8. How to respond with kindness in the face of anger
“Monks, there are these five aspects of speech by which others may address you: timely or untimely, true or false, affectionate or harsh, beneficial or unbeneficial, with a mind of good-will or with inner hate. Others may address you in a timely way or an untimely way. They may address you with what is true or what is false. They may address you in an affectionate way or a harsh way. They may address you in a beneficial way or an unbeneficial way. They may address you with a mind of good-will or with inner hate. In any event, you should train yourselves: ‘Our minds will be unaffected and we will say no evil words. We will remain sympathetic to that person’s welfare, with a mind of good will, and with no inner hate.
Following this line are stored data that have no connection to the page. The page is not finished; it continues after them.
(* ===== verification/BufferPool.v ===== *)
(** * The buffer pool (src/src/storage/page.h, buffer_pool_manager.h and
    buffer_pool_manager.cpp)

    [Storage] is the state the buffer pool and its clients share: the disk
    manager, the log manager the pool points to ([None] is [nullptr]) and the pool
    itself.  A [Page*] is the index of its frame in [pages_].  The public methods
    hold [latch_] for the whole call, which makes each of them one step.  The pool
    is generic in its replacer, through the interface of Replacer.v. *)
From S2P Require Import Prelude Bytes Disk Log Replacer.

Definition INVALID_PAGE_ID : Z := -1.

(** File descriptor and page number.  [PageId]'s [==] is the equality of pairs. *)
Abbreviation PageId := (Z * Z)%type.

Record Page := mkPage {
  id_ : PageId;
  data_ : bytes;
  is_dirty_ : bool;
  pin_count_ : Z;
}.

Definition get_page_lsn (p : Page) : option Z := rd_i32 (data_ p) 0.
Definition set_page_lsn (page_lsn : Z) (data : bytes) : option bytes := wr data 0 (i32 page_lsn).
Definition reset_memory : bytes := replicate (Z.to_nat PAGE_SIZE) 0.

(** [PageId::operator<] *)
Definition PageId_lt (x y : PageId) : bool :=
  if x.1 <? y.1 then true else x.2 <? y.2.

Section pool.
Context {R : Type} `{Replacer R}.

Record BufferPoolManager := mkBPM {
  pool_size_ : nat;
  pages_ : list Page;
  page_table_ : gmap PageId Z;
  free_list_ : list Z;
  replacer_ : R;
}.

Record Storage := mkStorage {
  s_disk : DiskManager;
  s_log : option LogManager;
  s_bpm : BufferPoolManager;
}.

(** The constructor: [Page()] leaves the descriptor of its id uninitialised. *)
Definition BufferPoolManager_new (pool_size : nat) (junk_fd : Z) (replacer : R) : BufferPoolManager :=
  mkBPM pool_size
    (replicate pool_size (mkPage (junk_fd, INVALID_PAGE_ID) reset_memory false 0)) ∅
    (seqZ 0 (Z.of_nat pool_size)) replacer.

Definition set_disk (d : DiskManager) (s : Storage) : Storage := mkStorage d (s_log s) (s_bpm s).
Definition set_bpm (b : BufferPoolManager) (s : Storage) : Storage := mkStorage (s_disk s) (s_log s) b.
Definition set_pages (ps : list Page) (s : Storage) : Storage :=
  let b := s_bpm s in
  set_bpm (mkBPM (pool_size_ b) ps (page_table_ b) (free_list_ b) (replacer_ b)) s.
Definition set_table (m : gmap PageId Z) (s : Storage) : Storage :=
  let b := s_bpm s in
  set_bpm (mkBPM (pool_size_ b) (pages_ b) m (free_list_ b) (replacer_ b)) s.
Definition set_free (l : list Z) (s : Storage) : Storage :=
  let b := s_bpm s in
  set_bpm (mkBPM (pool_size_ b) (pages_ b) (page_table_ b) l (replacer_ b)) s.
Definition set_replacer (r : R) (s : Storage) : Storage :=
  let b := s_bpm s in
  set_bpm (mkBPM (pool_size_ b) (pages_ b) (page_table_ b) (free_list_ b) r) s.

Definition disk_call {A} (m : M DiskManager A) : M Storage A := zoom s_disk set_disk m.

(** [log_manager_->flush_log_to_disk()] *)
Definition log_flush : M Storage unit := λ s,
  match s_log s with
  | None => (Stuck, s)
  | Some lm =>
      let '(o, (lm', d)) := flush_log_to_disk (lm, s_disk s) in
      (o, mkStorage d (Some lm') (s_bpm s))
  end.

(** [pages_[frame_id]] *)
Definition frame (s : Storage) (f : Z) : option Page :=
  if 0 <=? f then pages_ (s_bpm s) !! Z.to_nat f else None.
Definition get_frame (f : Z) : M Storage Page :=
  let! o := gets (λ s, frame s f) in of_option o.
Definition put_frame (f : Z) (p : Page) : M Storage unit :=
  modify (λ s, set_pages (<[Z.to_nat f := p]> (pages_ (s_bpm s))) s).

(** [read_page] into the data of a frame *)
Definition read_into (f fd page_no : Z) : M Storage unit :=
  let! p := get_frame f in
  λ s, let '(o, (buf, d)) := read_page fd page_no PAGE_SIZE (data_ p, s_disk s) in
       (o, (put_frame f (mkPage (id_ p) buf (is_dirty_ p) (pin_count_ p)) (set_disk d s)).2).

Definition find_victim_page : M Storage (option Z) :=
  let! b := gets s_bpm in
  match free_list_ b with
  | [] =>
      let '(o, r) := victim (replacer_ b) in
      do! modify (set_replacer r) in ret o
  | f :: l => do! modify (set_free l) in ret (Some f)
  end.

Definition update_page (f : Z) (new_page_id : PageId) : M Storage unit :=
  let! page := get_frame f in
  let! log := gets s_log in
  do! match log with
      | Some lm =>
          let! lsn := of_option (get_page_lsn page) in
          if lsn >? persist_lsn_ lm then log_flush else ret tt
      | None => ret tt
      end in
  do! (if is_dirty_ page then
         do! disk_call (write_page (id_ page).1 (id_ page).2 (data_ page)) in
         put_frame f (mkPage (id_ page) (data_ page) false (pin_count_ page))
       else ret tt) in
  do! modify (λ s, set_table (delete (id_ page) (page_table_ (s_bpm s))) s) in
  do! modify (λ s, set_table (<[new_page_id := f]> (page_table_ (s_bpm s))) s) in
  put_frame f (mkPage new_page_id reset_memory false 0).

(** [page->pin_count_++; replacer_->pin(frame_id)] *)
Definition pin_frame (f : Z) : M Storage unit :=
  let! p := get_frame f in
  do! put_frame f (mkPage (id_ p) (data_ p) (is_dirty_ p) (pin_count_ p + 1)) in
  modify (λ s, set_replacer (pin f (replacer_ (s_bpm s))) s).

Definition fetch_page (page_id : PageId) : M Storage (option Z) :=
  let! o := gets (λ s, page_table_ (s_bpm s) !! page_id) in
  match o with
  | Some f => do! pin_frame f in ret (Some f)
  | None =>
      let! v := find_victim_page in
      match v with
      | None => ret None
      | Some f =>
          do! update_page f page_id in
          do! read_into f page_id.1 page_id.2 in
          do! pin_frame f in
          ret (Some f)
      end
  end.

Definition unpin_page (page_id : PageId) (is_dirty : bool) : M Storage bool :=
  let! o := gets (λ s, page_table_ (s_bpm s) !! page_id) in
  match o with
  | None => ret false
  | Some f =>
      let! p := get_frame f in
      if pin_count_ p =? 0 then ret false else
      let n := pin_count_ p - 1 in
      do! put_frame f (mkPage (id_ p) (data_ p) (is_dirty || is_dirty_ p) n) in
      do! (if n =? 0 then modify (λ s, set_replacer (unpin f (replacer_ (s_bpm s))) s) else ret tt) in
      ret true
  end.

Definition flush_page (page_id : PageId) : M Storage bool :=
  let! o := gets (λ s, page_table_ (s_bpm s) !! page_id) in
  match o with
  | None => ret false
  | Some f =>
      let! p := get_frame f in
      do! disk_call (write_page page_id.1 page_id.2 (data_ p)) in
      do! put_frame f (mkPage (id_ p) (data_ p) false (pin_count_ p)) in
      ret true
  end.

(** The frame and page number of the new page. *)
Definition new_page (fd : Z) : M Storage (option (Z * Z)) :=
  let! v := find_victim_page in
  match v with
  | None => ret None
  | Some f =>
      let! page_no := disk_call (allocate_page fd) in
      do! update_page f (fd, page_no) in
      do! pin_frame f in
      let! p := get_frame f in
      do! disk_call (write_page fd page_no (data_ p)) in
      ret (Some (f, page_no))
  end.

Definition delete_page (page_id : PageId) : M Storage bool :=
  let! o := gets (λ s, page_table_ (s_bpm s) !! page_id) in
  match o with
  | None => ret true
  | Some f =>
      let! p := get_frame f in
      if pin_count_ p >? 0 then ret false else
      do! (if is_dirty_ p then disk_call (write_page (id_ p).1 (id_ p).2 (data_ p)) else ret tt) in
      do! modify (λ s, set_table (delete page_id (page_table_ (s_bpm s))) s) in
      do! modify (λ s, set_free (free_list_ (s_bpm s) ++ [f]) s) in
      do! put_frame f (mkPage (-1, INVALID_PAGE_ID) reset_memory false 0) in
      ret true
  end.

(** The body of [flush_all_pages]'s loop; the order of the hash map is the order of
    the list. *)
Fixpoint flush_entries (fd : Z) (entries : list (PageId * Z)) : M Storage unit :=
  match entries with
  | [] => ret tt
  | (page_id, f) :: entries =>
      do! (if fd =? page_id.1 then
             let! p := get_frame f in
             do! disk_call (write_page fd page_id.2 (data_ p)) in
             put_frame f (mkPage (id_ p) (data_ p) false (pin_count_ p))
           else ret tt) in
      flush_entries fd entries
  end.
Definition flush_all_pages (fd : Z) : M Storage unit :=
  let! entries := gets (λ s, map_to_list (page_table_ (s_bpm s))) in
  flush_entries fd entries.

(** What a client does with the [Page*] of a page: it changes the page's data in
    place.  [write_frame] replaces the data. *)
Definition write_frame (f : Z) (data : bytes) : M Storage unit :=
  let! p := get_frame f in
  put_frame f (mkPage (id_ p) data (is_dirty_ p) (pin_count_ p)).

(** ** The abstract pages *)

(** The page contents a client sees: those in the pool, else those on disk. *)
Definition cached (s : Storage) (pid : PageId) : option Page :=
  f ← page_table_ (s_bpm s) !! pid; frame s f.
Definition view (s : Storage) (pid : PageId) : option bytes :=
  match page_table_ (s_bpm s) !! pid with
  | Some f => data_ <$> frame s f
  | None => page_at (s_disk s) pid.1 pid.2
  end.
Definition pins (s : Storage) (pid : PageId) : Z :=
  match cached s pid with Some p => pin_count_ p | None => 0 end.

(** The descriptors of the data files: open, and not the log. *)
Definition data_fd (s : Storage) (fd : Z) : Prop :=
  ∃ path, fd_path (s_disk s) fd = Some path ∧ path ≠ LOG_FILE_NAME.

End pool.
Arguments BufferPoolManager R : clear implicits.
Arguments Storage R : clear implicits.

(** ** The invariant *)

Section laws.
Context {R : Type} `{!Replacer R, !ReplacerLaws R}.
Implicit Types (s : Storage R) (f fd : Z) (pid : PageId).

Abbreviation table s := (page_table_ (s_bpm s)).
Abbreviation free s := (free_list_ (s_bpm s)).
Abbreviation repl s := (replacer_ (s_bpm s)).

Record pool_inv s : Prop := {
  pi_disk : dm_inv (s_disk s);
  pi_logfd : log_fd_ok (s_disk s);
  pi_rep : rep_inv (repl s);
  pi_len : length (pages_ (s_bpm s)) = pool_size_ (s_bpm s);
  pi_data f p : frame s f = Some p → len (data_ p) = PAGE_SIZE ∧ 0 ≤ pin_count_ p;
  pi_map pid f : table s !! pid = Some f →
    data_fd s pid.1 ∧ 0 ≤ pid.2 ∧ ∃ p, frame s f = Some p ∧ id_ p = pid;
  pi_free f : f ∈ free s → ∃ p, frame s f = Some p ∧ (id_ p).2 = INVALID_PAGE_ID ∧
    is_dirty_ p = false ∧ pin_count_ p = 0;
  pi_nodup : NoDup (free s);
  pi_total f p : frame s f = Some p → f ∈ free s ∨ table s !! id_ p = Some f;
  pi_evict f : f ∈ evictable (repl s) → ∃ p, frame s f = Some p ∧ pin_count_ p = 0;
  pi_unpinned pid f p : table s !! pid = Some f → frame s f = Some p → pin_count_ p = 0 →
    f ∈ evictable (repl s);
  pi_clean pid f p : table s !! pid = Some f → frame s f = Some p → pin_count_ p = 0 →
    is_dirty_ p = false → page_at (s_disk s) pid.1 pid.2 = Some (data_ p);
}.

(** ** Frames *)

Definition upd_frame f (p : Page) s : Storage R :=
  set_pages (<[Z.to_nat f := p]> (pages_ (s_bpm s))) s.

Lemma get_frame_Ok f p s s' : get_frame f s = (Ok p, s') ↔ frame s f = Some p ∧ s' = s.
Proof.
  unfold get_frame, bind, gets. simpl. rewrite of_option_Ok. done.
Qed.

Lemma put_frame_Ok f p u s s' : put_frame f p s = (Ok u, s') ↔ s' = upd_frame f p s.
Proof. unfold put_frame. apply modify_Ok. Qed.

Lemma frame_upd f p s g :
  is_Some (frame s f) → frame (upd_frame f p s) g = if decide (g = f) then Some p else frame s g.
Proof.
  intros [p0 Hf]. unfold frame, upd_frame in *. simpl in *.
  destruct (Z.leb_spec 0 f); [|done]. destruct (Z.leb_spec 0 g).
  - destruct (decide (g = f)) as [->|].
    + rewrite list_lookup_insert_eq; [done|]. by eapply lookup_lt_Some.
    + rewrite list_lookup_insert_ne by lia. done.
  - rewrite decide_False by lia. done.
Qed.

Lemma frame_is_Some s f : is_Some (frame s f) ↔ 0 ≤ f < len (pages_ (s_bpm s)).
Proof.
  unfold frame. destruct (Z.leb_spec 0 f).
  - rewrite lookup_lt_is_Some. lia.
  - split; [by intros [? ?]|lia].
Qed.

Lemma map_inj s pid1 pid2 f :
  pool_inv s → table s !! pid1 = Some f → table s !! pid2 = Some f → pid1 = pid2.
Proof.
  intros Hi H1 H2. apply (pi_map _ Hi) in H1 as (_ & _ & p & ? & <-).
  apply (pi_map _ Hi) in H2 as (_ & _ & p' & ? & <-). congruence.
Qed.

Lemma free_unmapped s pid f : pool_inv s → f ∈ free s → table s !! pid ≠ Some f.
Proof.
  intros Hi Hf Hm. apply (pi_free _ Hi) in Hf as (p & Hp & Hid & _).
  apply (pi_map _ Hi) in Hm as (_ & Hpos & p' & Hp' & <-). rewrite Hp in Hp'. simplify_eq.
  rewrite Hid in Hpos. unfold INVALID_PAGE_ID in Hpos. lia.
Qed.

(** ** Disk steps: the whole pages of the data files, but for [exc], are kept *)

Definition pages_kept (exc : PageId → Prop) (d d' : DiskManager) : Prop :=
  ∀ fd path, fd_path d fd = Some path → path ≠ LOG_FILE_NAME →
    fd_path d' fd = Some path ∧
    ∀ n b, ¬ exc (fd, n) → page_at d fd n = Some b → page_at d' fd n = Some b.

Lemma pages_kept_trans (exc : PageId → Prop) d1 d2 d3 :
  pages_kept exc d1 d2 → pages_kept exc d2 d3 → pages_kept exc d1 d3.
Proof.
  intros H1 H2 fd path Hp Hne. destruct (H1 fd path Hp Hne) as [Hp2 Hk2].
  destruct (H2 fd path Hp2 Hne) as [Hp3 Hk3]. split; [done|]. eauto.
Qed.

Lemma pages_kept_weaken (exc exc' : PageId → Prop) d d' :
  pages_kept exc d d' → (∀ pid, exc pid → exc' pid) → pages_kept exc' d d'.
Proof.
  intros H Hsub fd path Hp Hne. destruct (H fd path Hp Hne) as [? Hk]. split; [done|].
  intros n b Hn. apply Hk. naive_solver.
Qed.

Lemma data_kept_pages d d' : data_kept d d' → pages_kept (λ _, False) d d'.
Proof.
  intros H fd path Hp Hne. destruct (H fd path Hp Hne) as [? Hf]. split; [done|].
  intros n b _. unfold page_at. by rewrite Hf.
Qed.

Lemma same_disk_pages d d' : same_disk d d' → pages_kept (λ _, False) d d'.
Proof.
  intros Hs fd path Hp Hne. split; [by rewrite (proj1 (proj2 Hs))|].
  intros n b _ Hb. by rewrite <- Hs.
Qed.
We will keep pervading him with an awareness imbued with good will and, beginning with him, we will keep pervading the all-encompassing world with an awareness imbued with good will — abundant, expansive, immeasurable, free from hostility, free from ill will.’ That’s how you should train yourselves.”
Anyone can say anything to you at any time, for almost any reason. People can become overwhelmed by their emotions and erupt in a fit of anger and your only choice is how to respond. Especially in the workplace, keeping your cool can mean keeping your job. The above passage doesn’t ask you to stuff down your feelings so you never respond in anger – it asks us all to remain sympathetic to the other person’s welfare even in the face of their hostility. This kind of calm is unshakable.